29 Baker Street (C4), 01786 472 194, open Sun-Thu 11am-midnight, Fri-Sat 11am-1am.
Once populated by mad-for-it ravers, the Fubar is now a mainstream nightclub that's fairly respectable, if that's what you're into.Thursday night is for students during term time, which is your best bet as it can attract a tough crowd at the weekend. Franz Ferdinand recently played here on their tour of small Scottish venues, but don't expect much indie here: the music mostly has a whiff of cheese, with an emphasis on frilly pop, banging house and grinding R&B.
6 Maxwell Place (C4), 01786 472 619, www.clg.co.uk/fubar, opening times and prices vary.
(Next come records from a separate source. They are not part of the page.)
Lemma http_serves_documents_witness :
  (exists r w', http_get "/status" demo_world demo_http = (Some r, w') /\ status r = 200 /\ only_read demo_world w') /\
  fst (http_get "/stat" demo_world demo_http) = Some (mkResponse 404 kNotFoundBody kJsonMime).
Proof.
  assert (C : http_consistent demo_http) by (apply start_consistent; unfold http_consistent; cbn; auto). split.
  - destruct (proj1 (proj2 (proj2 (http_serves_documents demo_http "/status" demo_world C eq_refl))) ltac:(discriminate)) as (r & w' & E & A & O).
    exists r, w'. split; [exact E|]. split; [|exact O]. cbn in A. rewrite A. reflexivity.
  - exact (f_equal fst (proj1 (proj2 (proj2 (http_serves_documents demo_http "/stat" demo_world C eq_refl))))).
Defined.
If you've ever fancied taking to the skies with only a safety harness between you and infinity, Go Ape will be heaven, featuring Britain's largest zip slide that shoots over a 90-foot high waterfall. Essentially, one of Scotland's most beautiful wildernesses has been turned into a sky-high playground, with an array of rope bridges to clamber across and obstacles to tackle. During the summer months there's a bus that goes from Stirling (ask at the bus station) all the way to Aberfoyle through the scenic Trossach mountains.You could also take a taxi, which could be pricey - unless you share it between a few people.
David Marshall Lodge Visitor Centre, Queen Elizabeth Forest Park,Aberfoyle,FK8 3SY, www.goape.co.uk, open daily 9am5pm with bookings every half-hour, £25, children (10-17) £20.